***** EXERCISE INPUTS *****

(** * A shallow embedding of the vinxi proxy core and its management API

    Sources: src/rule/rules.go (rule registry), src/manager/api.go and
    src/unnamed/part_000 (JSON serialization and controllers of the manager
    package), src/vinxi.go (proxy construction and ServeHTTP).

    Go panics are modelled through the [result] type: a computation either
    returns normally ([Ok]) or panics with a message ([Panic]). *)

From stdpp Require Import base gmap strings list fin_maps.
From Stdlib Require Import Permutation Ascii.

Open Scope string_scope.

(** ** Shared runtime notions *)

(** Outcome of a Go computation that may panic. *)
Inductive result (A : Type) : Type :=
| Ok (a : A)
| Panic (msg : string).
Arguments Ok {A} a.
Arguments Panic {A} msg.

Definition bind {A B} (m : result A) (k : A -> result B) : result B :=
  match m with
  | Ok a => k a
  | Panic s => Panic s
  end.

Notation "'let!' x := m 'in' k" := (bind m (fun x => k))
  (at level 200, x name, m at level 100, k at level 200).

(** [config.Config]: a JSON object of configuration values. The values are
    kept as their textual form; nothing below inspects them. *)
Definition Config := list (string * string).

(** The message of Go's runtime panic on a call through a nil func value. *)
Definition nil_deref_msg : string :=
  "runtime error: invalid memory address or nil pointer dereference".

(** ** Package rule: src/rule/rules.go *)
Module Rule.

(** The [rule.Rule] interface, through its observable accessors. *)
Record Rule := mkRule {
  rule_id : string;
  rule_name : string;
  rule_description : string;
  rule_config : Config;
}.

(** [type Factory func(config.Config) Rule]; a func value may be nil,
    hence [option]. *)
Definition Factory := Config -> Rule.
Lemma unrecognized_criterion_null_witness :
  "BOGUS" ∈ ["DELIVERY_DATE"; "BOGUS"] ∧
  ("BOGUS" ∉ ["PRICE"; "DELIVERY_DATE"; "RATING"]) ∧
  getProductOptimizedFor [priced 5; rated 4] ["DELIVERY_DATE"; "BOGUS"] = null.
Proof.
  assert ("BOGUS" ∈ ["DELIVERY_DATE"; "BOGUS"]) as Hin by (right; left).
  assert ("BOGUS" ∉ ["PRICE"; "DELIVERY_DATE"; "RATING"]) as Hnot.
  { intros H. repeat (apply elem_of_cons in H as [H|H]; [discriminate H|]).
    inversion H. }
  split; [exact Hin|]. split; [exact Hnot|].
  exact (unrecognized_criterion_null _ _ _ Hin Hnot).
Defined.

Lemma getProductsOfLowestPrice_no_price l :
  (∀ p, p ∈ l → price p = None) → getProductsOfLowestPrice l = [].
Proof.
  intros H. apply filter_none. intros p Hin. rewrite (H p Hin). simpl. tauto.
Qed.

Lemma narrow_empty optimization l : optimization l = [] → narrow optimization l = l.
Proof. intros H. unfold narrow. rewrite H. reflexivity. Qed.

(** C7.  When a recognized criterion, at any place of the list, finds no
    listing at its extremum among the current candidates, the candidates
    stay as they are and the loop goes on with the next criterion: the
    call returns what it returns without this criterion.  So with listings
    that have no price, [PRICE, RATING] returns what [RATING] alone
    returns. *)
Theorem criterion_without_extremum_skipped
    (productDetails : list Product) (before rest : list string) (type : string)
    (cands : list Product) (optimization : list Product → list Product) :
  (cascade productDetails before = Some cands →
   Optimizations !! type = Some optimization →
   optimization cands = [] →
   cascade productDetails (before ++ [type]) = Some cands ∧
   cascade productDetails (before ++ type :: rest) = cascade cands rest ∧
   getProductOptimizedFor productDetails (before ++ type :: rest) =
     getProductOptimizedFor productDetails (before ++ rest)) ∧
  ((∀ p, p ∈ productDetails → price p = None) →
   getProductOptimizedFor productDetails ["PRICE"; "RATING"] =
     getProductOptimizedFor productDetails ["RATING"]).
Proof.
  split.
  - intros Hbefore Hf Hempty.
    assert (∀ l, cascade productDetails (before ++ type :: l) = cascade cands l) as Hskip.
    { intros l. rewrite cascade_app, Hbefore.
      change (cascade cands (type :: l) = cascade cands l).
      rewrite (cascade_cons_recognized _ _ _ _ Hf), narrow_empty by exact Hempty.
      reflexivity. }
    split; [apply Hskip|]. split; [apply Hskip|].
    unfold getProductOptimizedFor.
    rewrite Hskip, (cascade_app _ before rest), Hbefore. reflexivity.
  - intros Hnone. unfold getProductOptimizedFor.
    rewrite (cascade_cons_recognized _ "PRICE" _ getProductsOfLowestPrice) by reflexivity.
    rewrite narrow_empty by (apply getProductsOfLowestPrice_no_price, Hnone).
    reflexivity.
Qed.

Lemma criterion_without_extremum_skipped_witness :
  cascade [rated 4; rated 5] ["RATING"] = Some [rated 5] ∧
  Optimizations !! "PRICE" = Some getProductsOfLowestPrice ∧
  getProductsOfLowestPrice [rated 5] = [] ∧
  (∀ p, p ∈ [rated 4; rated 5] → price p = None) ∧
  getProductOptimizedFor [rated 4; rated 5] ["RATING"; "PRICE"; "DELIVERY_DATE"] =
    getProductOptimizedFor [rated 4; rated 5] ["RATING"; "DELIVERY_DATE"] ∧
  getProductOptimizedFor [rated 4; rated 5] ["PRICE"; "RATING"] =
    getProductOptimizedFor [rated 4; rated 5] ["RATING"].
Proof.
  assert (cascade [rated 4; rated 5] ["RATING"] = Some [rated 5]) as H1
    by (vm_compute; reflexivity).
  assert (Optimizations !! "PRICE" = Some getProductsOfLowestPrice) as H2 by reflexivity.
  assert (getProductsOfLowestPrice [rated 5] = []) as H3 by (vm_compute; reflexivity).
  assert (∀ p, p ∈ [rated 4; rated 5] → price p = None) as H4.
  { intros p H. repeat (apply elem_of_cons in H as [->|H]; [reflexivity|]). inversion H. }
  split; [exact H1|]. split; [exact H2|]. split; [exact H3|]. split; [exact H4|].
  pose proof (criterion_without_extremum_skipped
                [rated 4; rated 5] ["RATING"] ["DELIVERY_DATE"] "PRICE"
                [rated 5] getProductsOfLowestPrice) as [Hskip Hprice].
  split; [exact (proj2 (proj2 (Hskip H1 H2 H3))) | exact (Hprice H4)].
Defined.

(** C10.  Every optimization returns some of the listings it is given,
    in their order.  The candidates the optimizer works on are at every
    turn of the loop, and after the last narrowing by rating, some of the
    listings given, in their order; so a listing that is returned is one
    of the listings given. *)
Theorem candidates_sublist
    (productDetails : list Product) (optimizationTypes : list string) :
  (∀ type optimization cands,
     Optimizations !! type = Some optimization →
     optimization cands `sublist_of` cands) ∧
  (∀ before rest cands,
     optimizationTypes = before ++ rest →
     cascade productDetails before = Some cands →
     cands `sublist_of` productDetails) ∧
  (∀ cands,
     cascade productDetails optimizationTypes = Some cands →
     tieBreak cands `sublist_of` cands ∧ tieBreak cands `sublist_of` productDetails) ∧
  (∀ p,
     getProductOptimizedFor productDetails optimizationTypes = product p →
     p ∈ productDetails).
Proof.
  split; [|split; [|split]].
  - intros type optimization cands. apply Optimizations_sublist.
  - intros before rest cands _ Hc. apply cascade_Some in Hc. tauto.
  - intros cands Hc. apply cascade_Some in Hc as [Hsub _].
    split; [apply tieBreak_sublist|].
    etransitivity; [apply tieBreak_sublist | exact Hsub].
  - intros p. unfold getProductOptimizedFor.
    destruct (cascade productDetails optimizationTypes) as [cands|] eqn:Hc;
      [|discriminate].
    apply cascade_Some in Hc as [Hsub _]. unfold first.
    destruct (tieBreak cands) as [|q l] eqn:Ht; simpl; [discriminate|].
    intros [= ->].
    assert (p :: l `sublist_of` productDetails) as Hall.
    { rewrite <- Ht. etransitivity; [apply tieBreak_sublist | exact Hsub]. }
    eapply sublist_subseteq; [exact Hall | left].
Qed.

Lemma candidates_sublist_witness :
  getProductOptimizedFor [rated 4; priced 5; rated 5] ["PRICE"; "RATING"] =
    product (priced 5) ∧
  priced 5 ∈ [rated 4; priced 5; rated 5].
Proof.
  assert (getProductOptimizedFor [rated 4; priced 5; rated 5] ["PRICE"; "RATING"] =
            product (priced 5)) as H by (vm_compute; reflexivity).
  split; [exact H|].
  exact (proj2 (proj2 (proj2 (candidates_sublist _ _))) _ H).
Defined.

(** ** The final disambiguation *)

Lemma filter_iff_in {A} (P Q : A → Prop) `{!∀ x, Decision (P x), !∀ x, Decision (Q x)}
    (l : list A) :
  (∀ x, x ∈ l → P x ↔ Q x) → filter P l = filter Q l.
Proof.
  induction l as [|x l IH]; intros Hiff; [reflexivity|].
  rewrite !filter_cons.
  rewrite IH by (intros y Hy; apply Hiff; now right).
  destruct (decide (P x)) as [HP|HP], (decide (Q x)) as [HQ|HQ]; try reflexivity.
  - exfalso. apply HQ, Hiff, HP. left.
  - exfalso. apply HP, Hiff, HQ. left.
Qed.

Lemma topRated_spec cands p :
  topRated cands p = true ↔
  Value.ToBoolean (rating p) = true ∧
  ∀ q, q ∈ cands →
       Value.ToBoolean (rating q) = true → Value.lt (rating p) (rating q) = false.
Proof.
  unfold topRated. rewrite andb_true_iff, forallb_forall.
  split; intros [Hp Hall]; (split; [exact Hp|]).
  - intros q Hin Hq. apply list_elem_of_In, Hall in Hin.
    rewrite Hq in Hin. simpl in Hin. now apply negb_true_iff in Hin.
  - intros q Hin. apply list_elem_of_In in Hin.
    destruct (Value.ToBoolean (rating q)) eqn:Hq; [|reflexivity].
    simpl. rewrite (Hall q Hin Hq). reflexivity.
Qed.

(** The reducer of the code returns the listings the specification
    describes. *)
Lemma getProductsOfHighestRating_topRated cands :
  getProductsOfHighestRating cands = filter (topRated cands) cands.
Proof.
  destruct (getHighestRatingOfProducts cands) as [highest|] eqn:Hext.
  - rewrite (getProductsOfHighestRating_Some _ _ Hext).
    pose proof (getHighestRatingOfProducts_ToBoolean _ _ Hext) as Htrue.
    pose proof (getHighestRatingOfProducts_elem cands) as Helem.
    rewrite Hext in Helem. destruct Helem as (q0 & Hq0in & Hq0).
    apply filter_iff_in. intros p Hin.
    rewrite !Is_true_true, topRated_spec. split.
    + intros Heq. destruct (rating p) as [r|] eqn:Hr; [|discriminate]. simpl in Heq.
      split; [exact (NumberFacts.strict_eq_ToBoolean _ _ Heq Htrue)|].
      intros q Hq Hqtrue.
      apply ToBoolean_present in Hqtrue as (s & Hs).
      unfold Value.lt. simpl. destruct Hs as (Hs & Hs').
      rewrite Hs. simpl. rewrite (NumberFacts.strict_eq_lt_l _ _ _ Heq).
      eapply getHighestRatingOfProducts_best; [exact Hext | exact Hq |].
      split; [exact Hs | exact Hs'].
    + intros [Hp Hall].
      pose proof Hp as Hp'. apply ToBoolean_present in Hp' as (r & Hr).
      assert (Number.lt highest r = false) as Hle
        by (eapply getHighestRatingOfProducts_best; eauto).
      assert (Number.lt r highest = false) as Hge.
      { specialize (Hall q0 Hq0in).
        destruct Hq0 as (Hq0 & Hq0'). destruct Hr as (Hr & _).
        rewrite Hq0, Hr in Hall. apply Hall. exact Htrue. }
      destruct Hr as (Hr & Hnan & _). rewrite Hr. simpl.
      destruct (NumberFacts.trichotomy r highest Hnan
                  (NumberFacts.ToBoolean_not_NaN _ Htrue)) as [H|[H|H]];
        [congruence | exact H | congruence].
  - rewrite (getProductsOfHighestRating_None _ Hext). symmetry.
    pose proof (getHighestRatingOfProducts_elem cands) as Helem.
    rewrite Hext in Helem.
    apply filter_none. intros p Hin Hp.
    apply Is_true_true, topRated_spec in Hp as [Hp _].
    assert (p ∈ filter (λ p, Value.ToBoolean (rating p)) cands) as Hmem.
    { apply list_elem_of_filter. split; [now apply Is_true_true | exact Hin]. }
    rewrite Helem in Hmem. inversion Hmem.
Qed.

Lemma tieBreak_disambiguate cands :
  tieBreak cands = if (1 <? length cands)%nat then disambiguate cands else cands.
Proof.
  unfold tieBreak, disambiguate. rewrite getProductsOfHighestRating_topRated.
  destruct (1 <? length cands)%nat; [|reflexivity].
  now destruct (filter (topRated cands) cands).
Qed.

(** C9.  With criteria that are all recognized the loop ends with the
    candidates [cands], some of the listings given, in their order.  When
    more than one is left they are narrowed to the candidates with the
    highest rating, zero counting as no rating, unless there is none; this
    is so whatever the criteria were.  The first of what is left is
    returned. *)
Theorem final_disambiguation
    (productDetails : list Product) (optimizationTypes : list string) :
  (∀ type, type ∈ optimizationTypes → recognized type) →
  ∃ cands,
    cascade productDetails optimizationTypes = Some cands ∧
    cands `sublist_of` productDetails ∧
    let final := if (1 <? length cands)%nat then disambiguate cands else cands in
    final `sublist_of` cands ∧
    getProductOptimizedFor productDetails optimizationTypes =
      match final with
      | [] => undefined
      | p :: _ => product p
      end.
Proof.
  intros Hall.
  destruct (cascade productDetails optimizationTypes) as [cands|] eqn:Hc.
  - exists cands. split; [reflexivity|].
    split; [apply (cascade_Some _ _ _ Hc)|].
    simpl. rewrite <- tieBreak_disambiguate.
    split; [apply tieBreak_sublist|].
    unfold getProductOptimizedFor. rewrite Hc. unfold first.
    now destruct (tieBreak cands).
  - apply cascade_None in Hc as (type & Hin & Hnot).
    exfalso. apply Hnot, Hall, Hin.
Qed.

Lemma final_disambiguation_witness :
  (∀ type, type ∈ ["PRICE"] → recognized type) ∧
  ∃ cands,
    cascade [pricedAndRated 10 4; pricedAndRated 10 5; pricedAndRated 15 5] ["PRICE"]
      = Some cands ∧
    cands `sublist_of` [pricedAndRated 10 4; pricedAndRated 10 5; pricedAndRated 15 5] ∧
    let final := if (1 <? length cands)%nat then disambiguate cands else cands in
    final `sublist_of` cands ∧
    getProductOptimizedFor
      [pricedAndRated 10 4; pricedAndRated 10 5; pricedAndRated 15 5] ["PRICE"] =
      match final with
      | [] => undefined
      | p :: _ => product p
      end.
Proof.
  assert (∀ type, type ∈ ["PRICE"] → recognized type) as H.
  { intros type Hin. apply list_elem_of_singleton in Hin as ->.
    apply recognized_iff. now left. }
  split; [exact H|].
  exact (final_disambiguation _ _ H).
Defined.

*****

### TASK PROMPT
Quote exactly the stretch of lines above that starts at the first one and ends at the line with "(** The message", and nothing beyond it.

### RESPONSE FOR THIS EXERCISE
(** * A shallow embedding of the vinxi proxy core and its management API

    Sources: src/rule/rules.go (rule registry), src/manager/api.go and
    src/unnamed/part_000 (JSON serialization and controllers of the manager
    package), src/vinxi.go (proxy construction and ServeHTTP).

    Go panics are modelled through the [result] type: a computation either
    returns normally ([Ok]) or panics with a message ([Panic]). *)

From stdpp Require Import base gmap strings list fin_maps.
From Stdlib Require Import Permutation Ascii.

Open Scope string_scope.

(** ** Shared runtime notions *)

(** Outcome of a Go computation that may panic. *)
Inductive result (A : Type) : Type :=
| Ok (a : A)
| Panic (msg : string).
Arguments Ok {A} a.
Arguments Panic {A} msg.

Definition bind {A B} (m : result A) (k : A -> result B) : result B :=
  match m with
  | Ok a => k a
  | Panic s => Panic s
  end.

Notation "'let!' x := m 'in' k" := (bind m (fun x => k))
  (at level 200, x name, m at level 100, k at level 200).

(** [config.Config]: a JSON object of configuration values. The values are
    kept as their textual form; nothing below inspects them. *)
Definition Config := list (string * string).

(** The message of Go's runtime panic on a call through a nil func value. *)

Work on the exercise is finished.